InternetNZ today launched a position paper on the future of copyright for New Zealand.
"The Internet has opened up new opportunities for creative New Zealanders. Our paper points to those opportunities, and
suggests that getting copyright right would help us to realise their benefits," says Chief Executive Jordan Carter.
Under New Zealand copyright law, copying a "work" without permission is infringement. This applies to a wide range of
works, from movies, music, and books, to photographs, websites, and computer code. New Zealand’s Copyright Act was
written in 1994, and last substantially updated in 2008.
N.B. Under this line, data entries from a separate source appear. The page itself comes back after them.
(** Every frame the loop sends is the row of some instant and some entries. *)
Lemma streamLoop_sends_rows (json_Unmarshal : string -> KafkaMessage * option error)
    (c : KafkaClient) (ws : list Wake) (f : data.Frame) :
  In (ActSendFrame f) (trace (streamLoop json_Unmarshal c ws)) ->
  exists tnow entries, f = rowFrame tnow entries.
Proof.
  destruct (Consumer c) as [h|] eqn:Hc.
  - induction ws as [|[|[ev tnow ord serr]] ws IH]; intros Hin.
    + destruct Hin.
    + destruct Hin.
    + destruct ev as [[e|e|tag]|].
      * erewrite streamLoop_deliver in Hin
          by (eauto using ConsumerPull_message).
        destruct Hin as [Hin|[Hin|Hin]]; [discriminate | | auto].
        injection Hin as <-. eauto.
      * destruct (Z.eq_dec (kafka.Code e) kafka.ErrAllBrokersDown) as [Hd|Hd].
        -- erewrite streamLoop_fatal in Hin by eauto.
           destruct Hin as [Hin|[]]; discriminate.
        -- erewrite streamLoop_deliver in Hin.
           2: { erewrite ConsumerPull_error by eauto.
                apply Z.eqb_neq in Hd. rewrite Hd. reflexivity. }
           destruct Hin as [Hin|[Hin|Hin]]; [discriminate | | auto].
           injection Hin as <-. eauto.
      * erewrite streamLoop_deliver in Hin
          by (eauto using ConsumerPull_other).
        destruct Hin as [Hin|[Hin|Hin]]; [discriminate | | auto].
        injection Hin as <-. eauto.
      * erewrite streamLoop_timeout in Hin by eauto.
        destruct Hin as [Hin|Hin]; [discriminate | auto].
  - destruct ws as [|[|tk] ws]; intros Hin.
    + destruct Hin.
    + destruct Hin.
    + cbn [streamLoop] in Hin. unfold ConsumerPull in Hin.
      rewrite Hc in Hin. destruct Hin.
Qed.

(** ** RunStream as a whole *)

Lemma RunStream_trace (json_Unmarshal : string -> KafkaMessage * option error)
    (w : StreamWorld) (ds : KafkaDatasource) (req : RunStreamRequest) :
  trace (RunStream json_Unmarshal w ds req) =
  ActNewConsumer (consumerConfig (client ds)) ::
  match newConsumerErr w with
  | Some _ => []
  | None =>
      ActAssign [{| kafka.Topic := EmptyString; kafka.Partition := 0;
                    kafka.Offset := -1 |}] ::
      match assignErr w with
      | Some _ => []
      | None => trace (streamLoop json_Unmarshal (initialized (client ds)) (wakes w))
      end
  end.
Proof.
  unfold RunStream, ConsumerInitialize, TopicAssign.
  destruct (newConsumerErr w) as [e|]; [reflexivity|].
  destruct (assignErr w) as [e|]; [reflexivity|].
  fold (initialized (client ds)).
  unfold bind, call, ret, trace. cbn [app fst Consumer initialized].
  destruct (streamLoop json_Unmarshal (initialized (client ds)) (wakes w)).
  reflexivity.
Qed.

(** C1 fails on the code. [RunStream] does create the consumer and then
    assign it, with offset -1, before the loop makes its first poll; but the
    topic and partition it assigns are those of the zero [queryModel], the
    empty topic and partition 0, whatever the request says: [qm] is declared
    and read, and the request is never decoded into it. So it is for the
    request [Samples.req_metrics], which names topic [metrics] and
    partition 3. *)
Theorem RunStream_assigns_zero_queryModel :
  (forall (json_Unmarshal : string -> KafkaMessage * option error)
          (w : StreamWorld) (ds : KafkaDatasource) (req : RunStreamRequest),
      trace (RunStream json_Unmarshal w ds req) =
      ActNewConsumer (consumerConfig (client ds)) ::
      match newConsumerErr w with
      | Some _ => []
      | None =>
          ActAssign [{| kafka.Topic := EmptyString; kafka.Partition := 0;
                        kafka.Offset := -1 |}] ::
          match assignErr w with
          | Some _ => []
          | None =>
              trace (streamLoop json_Unmarshal (initialized (client ds)) (wakes w))
          end
      end)
  /\ Samples.json_queryModel (RData Samples.req_metrics) =
       ({| Topic := "metrics"; Partition := 3; WithStreaming := true |}, None)
  /\ RunStream Samples.json_KafkaMessage (Samples.world [CtxDone])
       Samples.ds Samples.req_metrics =
     ([ActNewConsumer (consumerConfig (client Samples.ds));
       ActAssign [{| kafka.Topic := EmptyString; kafka.Partition := 0;
                     kafka.Offset := -1 |}]],
      Done ReturnedNil).
Proof.
  split; [|split]; [|reflexivity|reflexivity].
  intros. apply RunStream_trace.
Qed.

(** ** The rows of the stream *)

Section Rows.
Lemma min_max_bounds (g : Q) :
  (Qmin 1 g <= 1 <= Qmax 1 g)%Q /\ (Qmin 1 g <= g <= Qmax 1 g)%Q.
Proof.
  pose proof (Q.le_min_l 1 g). pose proof (Q.le_min_r 1 g).
  pose proof (Q.le_max_l 1 g). pose proof (Q.le_max_r 1 g). auto.
Qed.

End ResampleMoreFacts.





Lemma CircularBuffer_new_size_ge (T : Type) (n : Z) (zero : T) :
  0 <= n < 2 ^ 31 -> n + 1 <= CircularBuffer.size (CircularBuffer.new n zero).
Proof.
  intros Hn. destruct (CircularBuffer_new_size n zero Hn) as [E _]. rewrite E.
  apply Z.log2_up_le_pow2; lia.
Qed.



(** ** The window across pushes and repeated writes *)

Section WindowMoveFacts.
Context {T : Type}.
Implicit Types (b : CircularBuffer.t T) (v w : T) (n : Z).

(** [set] on a well-formed buffer, branch by branch. *)
Lemma CircularBuffer_set_cases n v b :
  CircularBuffer.wf b ->
  (CircularBuffer.minn b <= n <= CircularBuffer.maxn b ->
   CircularBuffer.set n v b
   = Some (Returns tt,
           {| CircularBuffer.size := CircularBuffer.size b;
              CircularBuffer.mask := CircularBuffer.mask b;
              CircularBuffer.buf :=
                <[Z.to_nat (n mod CircularBuffer.size b) := v]> (CircularBuffer.buf b);
              CircularBuffer.N := CircularBuffer.N b |}))
  /\ (~ (CircularBuffer.minn b <= n <= CircularBuffer.maxn b) ->
      CircularBuffer.set n v b
      = Some (Throws (out_of_range (CircularBuffer.set_what n b)), b)).
Proof.
  intros Hwf. destruct (CircularBuffer_index b n Hwf) as [E Hi].
  unfold CircularBuffer.set. rewrite Z.geb_leb.
  rewrite vector_set_Some by (rewrite E; exact Hi). rewrite E.
  destruct (Z.leb_spec (CircularBuffer.minn b) n);
    destruct (Z.leb_spec n (CircularBuffer.maxn b)); cbn [andb mbind option_bind];
    split; intros H'; try reflexivity; lia.
Qed.

End WindowMoveFacts.

(** X15. Below [2^63 - 1] pushes, a push slides the window by one: [minn()]
    and [maxn()] both grow by exactly one, so a checked write at the old
    lower bound is now refused with [out_of_range], while one at the new
    upper bound is accepted. *)
Theorem push_slides_window (T : Type) (s : Z) (init : T)
    (b b' : CircularBuffer.t T) (v w : T) :
  0 <= s < 2 ^ 31 ->
  CircularBuffer.reachable s init b ->
  CircularBuffer.pushed b < 2 ^ 63 - 1 ->
  CircularBuffer.push v b = Some b' ->
  CircularBuffer.minn b' = CircularBuffer.minn b + 1
  /\ CircularBuffer.maxn b' = CircularBuffer.maxn b + 1
  /\ (exists what,
        CircularBuffer.set (CircularBuffer.minn b) w b'
        = Some (Throws (out_of_range what), b'))
  /\ (exists b'',
        CircularBuffer.set (CircularBuffer.maxn b') w b' = Some (Returns tt, b'')).
Proof.
  intros Hs Hr Hlt Hp. unfold CircularBuffer.pushed in Hlt.
  pose proof (CircularBuffer_reachable_wf s init b Hs Hr) as Hwf.
  pose proof (CircularBuffer_push_wf v b b' Hwf Hp) as Hwf'.
  destruct (CircularBuffer_push_buf v b b' Hwf Hp) as (Hsz & HN & _).
  pose proof (CircularBuffer.wf_N b Hwf) as HNr.
  rewrite uint64_small in HN by (rewrite pow2_64; rewrite pow2_63 in Hlt; lia).
  destruct (CircularBuffer_window b Hwf) as [Hmax Hmin]; [lia|].
  destruct (CircularBuffer_window b' Hwf') as [Hmax' Hmin']; [lia|].
  pose proof (CircularBuffer_size_pos b Hwf) as Hpos.
  split; [lia|]. split; [lia|]. split.
  - eexists. apply (CircularBuffer_set_cases (CircularBuffer.minn b) w b' Hwf'). lia.
  - eexists. apply (CircularBuffer_set_cases (CircularBuffer.maxn b') w b' Hwf'). lia.
Qed.

Lemma push_slides_window_witness :
  exists b',
    CircularBuffer.push 7 (CircularBuffer.new 3 0) = Some b'
    /\ CircularBuffer.minn b' = CircularBuffer.minn (CircularBuffer.new 3 0) + 1.
Proof.
  eexists. split; [vm_compute; reflexivity|].
  eapply (push_slides_window Z 3 0 (CircularBuffer.new 3 0) _ 7 9).
  - split; [lia|reflexivity].
  - apply CircularBuffer.reach_new.
  - reflexivity.
  - vm_compute. reflexivity.
Defined.

(** X16. Of two accepted checked writes at the same index the last one
    wins: the buffer after [set(n, v); set(n, w)] is the buffer after
    [set(n, w)] alone; and writing the value that index already reads
    leaves the buffer exactly as it was. *)
Theorem set_last_write_wins (T : Type) (s : Z) (init : T)
    (b b1 : CircularBuffer.t T) (n : Z) (v w : T) :
  0 <= s < 2 ^ 31 ->
  CircularBuffer.reachable s init b ->
  CircularBuffer.set n v b = Some (Returns tt, b1) ->
  CircularBuffer.set n w b1 = CircularBuffer.set n w b
  /\ (CircularBuffer.operator_call b n = Some v -> b1 = b).
Proof.
  intros Hs Hr Hset. pose proof (CircularBuffer_reachable_wf s init b Hs Hr) as Hwf.
  pose proof (CircularBuffer_set_wf n v b _ b1 Hwf Hset) as Hwf1.
  destruct (CircularBuffer_set_inv n v b b1 Hwf Hset) as (Hn & Hsz & Hm & HN & Hb).
  split.
  - destruct (CircularBuffer_set_cases n w b Hwf) as [E _].
    destruct (CircularBuffer_set_cases n w b1 Hwf1) as [E1 _].
    rewrite E by exact Hn. rewrite E1.
    + rewrite Hsz, Hm, HN, Hb, list_insert_insert_eq. reflexivity.
    + unfold CircularBuffer.minn, CircularBuffer.maxn in *. now rewrite HN, Hsz.
  - intros Hread. rewrite (CircularBuffer_read_slot b n Hwf) in Hread.
    rewrite (list_insert_id _ _ _ Hread) in Hb.
    destruct b, b1; cbn in *. congruence.
Qed.

Lemma set_last_write_wins_witness :
  exists b1,
    CircularBuffer.set (-1) 5 (CircularBuffer.new 3 0) = Some (Returns tt, b1)
    /\ CircularBuffer.set (-1) 6 b1 = CircularBuffer.set (-1) 6 (CircularBuffer.new 3 0).
Proof.
  eexists. split; [vm_compute; reflexivity|].
  eapply (set_last_write_wins Z 3 0 (CircularBuffer.new 3 0) _ (-1) 5 6).
  - split; [lia|reflexivity].
  - apply CircularBuffer.reach_new.
  - vm_compute. reflexivity.
Defined.

(** X17. The capacity of a constructed buffer exceeds the requested size
    [s] and is at most twice it (and is 1 for [s = 0]), for
    [s + 1 <= 2^31]; it is never zero. *)
Theorem capacity_bounds (T : Type) (s : Z) (init : T) :
  0 <= s < 2 ^ 31 ->
  s < CircularBuffer.size (CircularBuffer.new s init)
  /\ CircularBuffer.size (CircularBuffer.new s init) <= Z.max 1 (2 * s).
Proof.
  intros Hs. destruct (CircularBuffer_new_size s init Hs) as [E Hk].
  pose proof (CircularBuffer_new_size_ge T s init Hs) as Hge.
  split; [lia|]. rewrite E.
  destruct (Z.eq_dec s 0) as [->|Hne]; [reflexivity|].
  pose proof (Z.log2_up_spec (s + 1) ltac:(lia)) as [Hlo _].
  replace (Z.log2_up (s + 1)) with (Z.succ (Z.pred (Z.log2_up (s + 1)))) by lia.
  rewrite Z.pow_succ_r by (pose proof (Z.log2_up_pos (s + 1)); lia). lia.
Qed.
"In the 20-plus years since the current copyright law was passed, the Internet has made it much easier for New
Zealanders to share creativity with overseas audiences and markets. But copyright law has not matched that pace of
change. We have an iPod law in a smartphone world," says Carter.
InternetNZ’s position paper sets out key current issues for copyright and the Internet: cloud computing,
text-and-data-mining, and online platforms. For example, cloud backups can help to keep your data safe, but are likely
to infringe current copyright law.
"We will be discussing copyright with a wide audience at a special Nethui Copyright event in March. Feedback on our
thinking in this paper and shared at that event will help us refine what we propose to government in the review of the
Copyright Act," Carter says.
"This report is about finding a modern balance that allows the full benefits of both modern technology and local
creativity. We want a balance that works for people exercising creative skills, people pushing the envelope with
technology, and the rest of us as well," Carter concludes.